Wintersemester 2013 - 2014

 

future, big data, access, security, pi, dna

 

Berlin im Jahr 2056.
Die filmische Arbeit „Diaries of Alvin Fredriksøn“, aufgebaut aus Found Footage Sequenzen und selbst gedrehtem Material, umreißt ein Szenario in der Zukunft wie es wirklich eintreffen könnte. Überfordert und ausgereizt ist die Situation rund um das Thema „Big Data“. Zu viele Daten gibt es – Verwaltungssysteme kollabieren. Die Welt stürzt in eine Krise und lernt mit den neuen Herausforderungen umzugehen, in dem sie eine internationale Datenorganisation gründet. Das System zur Verwaltung mit dem Namen „Apiro“ wird mit jedem Neugeborenen verknüpft und lässt jeden Erdenbürger mit einem Schlüssel, der sich aus der eigenen DNA-Sequenz generiert auf sein Datenkontingent zugreifen.
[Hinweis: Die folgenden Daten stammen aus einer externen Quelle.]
(** * sculpt-s3files: stored files, derivations and the image pipeline

    A shallow embedding of [base.py] (the [AbstractStoredFile] model),
    [process_images.py] (the [process_image] pipeline) and the result set
    of the upload view of [views.py], with the properties of the design
    document stated and settled against the code, and further properties
    read off the code.

    Conventions of the embedding:
    - Python [str] values are [list ascii]; Python [int]s are [Z]; Python
      [float]s are the IEEE 754 binary64 numbers of [PrimFloat].
    - A Python call that may raise returns a [result]; code that mutates
      objects threads the store it mutates.
    - The Pillow image objects live in a heap of image values, addressed by
      reference, so that identity ([is]) and in-place mutation ([paste],
      [thumbnail]) are visible. *)

From Stdlib Require Import ZArith List Ascii String Floats Lia Bool.
From stdpp Require Import base option list gmap strings.

Local Open Scope Z_scope.

(** ** Python values and exceptions *)

Module Py.

Definition str := list ascii.

(** A literal of the source, as a Python [str]. *)
Definition lit (s : string) : str := list_ascii_of_string s.

(** The exceptions the modelled code can meet.  All of them derive from
    [Exception]; [IOError] and [OSError] are siblings below
    [EnvironmentError], and [UnboundLocalError] derives from [NameError]. *)
Inductive exc : Type :=
| NameError (name : str)
| UnboundLocalError (name : str)
| AttributeError (name : str)
| ZeroDivisionError
| OverflowError
| ValueError
| IOError
| OSError
| SystemError
| DatabaseError
| Exception (msg : str).

Inductive result (A : Type) : Type :=
| Ok (a : A)
| Raise (e : exc).
Arguments Ok {A} a.
Arguments Raise {A} e.

Definition is_ok {A} (r : result A) : bool :=
  match r with Ok _ => true | Raise _ => false end.

(** [except IOError]: the clause catches [IOError] only. *)
Definition is_IOError (e : exc) : bool :=
  match e with IOError => true | _ => false end.

Definition bind {A B} (r : result A) (k : A -> result B) : result B :=
  match r with Ok a => k a | Raise e => Raise e end.

(** [range(n)] for a Python [int] [n]. *)
Definition range (n : Z) : list Z := map Z.of_nat (seq 0 (Z.to_nat n)).

(** An index of a slice, clamped as [PySlice_GetIndices] does for a
    sequence of length [len]. *)
Definition clamp (len i : Z) : Z :=
  if i <? 0 then Z.max 0 (i + len) else Z.min i len.

(** [s[lo:hi]]. *)
Definition slice (s : str) (lo hi : Z) : str :=
  let len := Z.of_nat (length s) in
  let a := clamp len lo in
  let b := clamp len hi in
  take (Z.to_nat (b - a)) (drop (Z.to_nat a) s).
(** Strings made of word characters, and strings without an opening brace. *)
Fixpoint all_word (s : string) : bool :=
  match s with
  | String c t => is_word c && all_word t
  | EmptyString => true
  end.

Fixpoint no_brace (s : string) : bool :=
  match s with
  | String c t => negb (Ascii.eqb c "{") && no_brace t
  | EmptyString => true
  end.

(** [pre{key}post] *)
Definition placeholder (pre key post : string) : string :=
  pre +:+ String "{" (key +:+ String "}" post).

(** ** axios *)

Record AxiosResponse := { status : Z; body : value (* res.data *) }.

(** [canceled] is the mark that [axios.isCancel] looks for. *)
Record AxiosError := { canceled : bool; message : string }.

Inductive outcome :=
| Fulfilled (res : AxiosResponse)
| Rejected (err : AxiosError).

Module axios.
(** [axios.isCancel(err)], where [err] may be [undefined]. *)
Definition isCancel (err : option AxiosError) : bool :=
  match err with
  | Some e => canceled e
  | None => false
  end.
End axios.

(** ** Options and the result of [execute] *)

(** [payload?: T | (() => T)]: a value (absent is [PayloadValue VUndefined])
    or a producer, which may allocate the object it returns. *)
Inductive PayloadOption :=
| PayloadValue (v : value)
| PayloadFn (f : Heap -> value * Heap).

(** The callbacks are opaque to the hook: an option records whether one was
    given, and a call of it is an entry of the log; a callback is taken not
    to call [execute] or [cancel] itself.  [retry] is an integral count. *)
Record UseAxiosOptions := {
  autoCancelLastReq : bool;
  autoCancelOnUnmounted : bool;
  immediate : bool;
  payload : PayloadOption;
  retry : Z;
  onSuccess : bool;
  onError : bool;
  onFinish : bool
}.

(** What [useAxios] closes over. *)
Record Setup := {
  url : string;
  config : value;
  options : UseAxiosOptions;
  getCurrentInstance : bool
}.

Module ExecuteReturn.
Record t := {
  response : option AxiosResponse;
  data : value;
  error : option AxiosError;
  isCancel : bool
}.
End ExecuteReturn.

(** ** The state of one hook instance *)

Inductive effect :=
| Request (call : nat) (_url : string) (_config : object)
| PayloadProducer
| OnSuccess (d : value) (res : AxiosResponse)
| OnError (err : AxiosError)
| OnFinish
| Returned (call : nat) (r : ExecuteReturn.t).

(** An [execute] call suspended at its [await]: the closure of [asyncFn] and
    the counter [time] of [executeWithRetry]. *)
Record Call := { c_url : string; c_config : nat; time : Z }.

Record Hook := {
  response : option AxiosResponse;
  data : value;
  error : option AxiosError;
  isLoading : bool;
  isFinished : bool;
  (** [let controller: AbortController], undefined until the first call *)
  controller : option nat;
  (** every [AbortController] made so far, with its [signal.aborted] *)
  controllers : list bool;
  (** every [execute] call so far: [Some] while suspended, [None] once returned *)
  calls : list (option Call);
  heap : Heap;
  log : list effect
}.

Definition set_isLoading (b : bool) (s : Hook) : Hook :=
  {| response := response s; data := data s; error := error s;
     isLoading := b; isFinished := isFinished s;
     controller := controller s; controllers := controllers s;
     calls := calls s; heap := heap s; log := log s |}.

Definition set_isFinished (b : bool) (s : Hook) : Hook :=
  {| response := response s; data := data s; error := error s;
     isLoading := isLoading s; isFinished := b;
     controller := controller s; controllers := controllers s;
     calls := calls s; heap := heap s; log := log s |}.

Definition set_result (res : option AxiosResponse) (d : value)
    (err : option AxiosError) (s : Hook) : Hook :=
  {| response := res; data := d; error := err;
     isLoading := isLoading s; isFinished := isFinished s;
     controller := controller s; controllers := controllers s;
     calls := calls s; heap := heap s; log := log s |}.

Definition set_controller (c : option nat) (cs : list bool) (s : Hook) : Hook :=
  {| response := response s; data := data s; error := error s;
     isLoading := isLoading s; isFinished := isFinished s;
     controller := c; controllers := cs;
     calls := calls s; heap := heap s; log := log s |}.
Apiro bedient sich einer neuen Technologie, die aus den Nachkommastellen der mathematischen Kreiszahl Pi einen unendlich großen Container für alle Informationen schafft. Es ermöglicht jegliche Information in ein konformes Format zu überführen und abzulegen. Da Pi unendlich ist, enthält es bereits alle Dateninformationen die in der Vergangenheit geschaffen wurden, die gerade erzeugt werden und die in der Zukunft noch erzeugt werden, denn in den Nachkommastellen ist jede existente Zahlenkombination bereits vorhanden. Dies macht nicht nur alle physischen Speichermedien obsolet und gibt dem Begriff Cloud-Computing eine neue Dimension, sondern wirft völlig neue Fragen im Bezug auf Sicherheit und Privatsphäre auf.